INSTRUCTIONS TO FOLLOW - Spot each line in the records below where the word "Example" occurs, then copy it.

GIVEN DATA -
(** The key that suppresses repeats is taken by a push that is then cancelled because
    the message arrived: a message of the same conversation ten seconds later, to a user
    who has gone offline in between, gets no push. *)
Example cancelled_push_suppresses_next :
  let s := plan ex_config (ex_env "c") 10000 (ex_commit 8 None) ex_acked in
  get_status "a" (ps_intents s) = Some Cancelled /\ get_status "c" (ps_intents s) = None /\ ps_queue s = ps_queue ex_acked.
Proof. vm_compute. done. Qed.
(** The acknowledgement of one message by a device cancels the pushes of every other
    message to that device. *)
Example device_ack_cancels_all :
  let c := mkPushConfig false 10 60 3 true in
  let s := plan c (ex_env "b") 0 (ex_commit 8 (Some "d"%string)) (plan c (ex_env "a") 0 (ex_commit 7 (Some "d"%string)) (pr_sys (push_start 0 ex_tables))) in
  get_status "b" (ps_intents s) = Some Pending /\
  get_status "b" (ps_intents (plan c (ex_env "x") 0 (OnMessageDelivered 7 2 "d") s)) = Some Cancelled.
Proof. vm_compute. done. Qed.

RESPONSE TO THIS EXERCISE -
Example cancelled_push_suppresses_next :
Example device_ack_cancels_all :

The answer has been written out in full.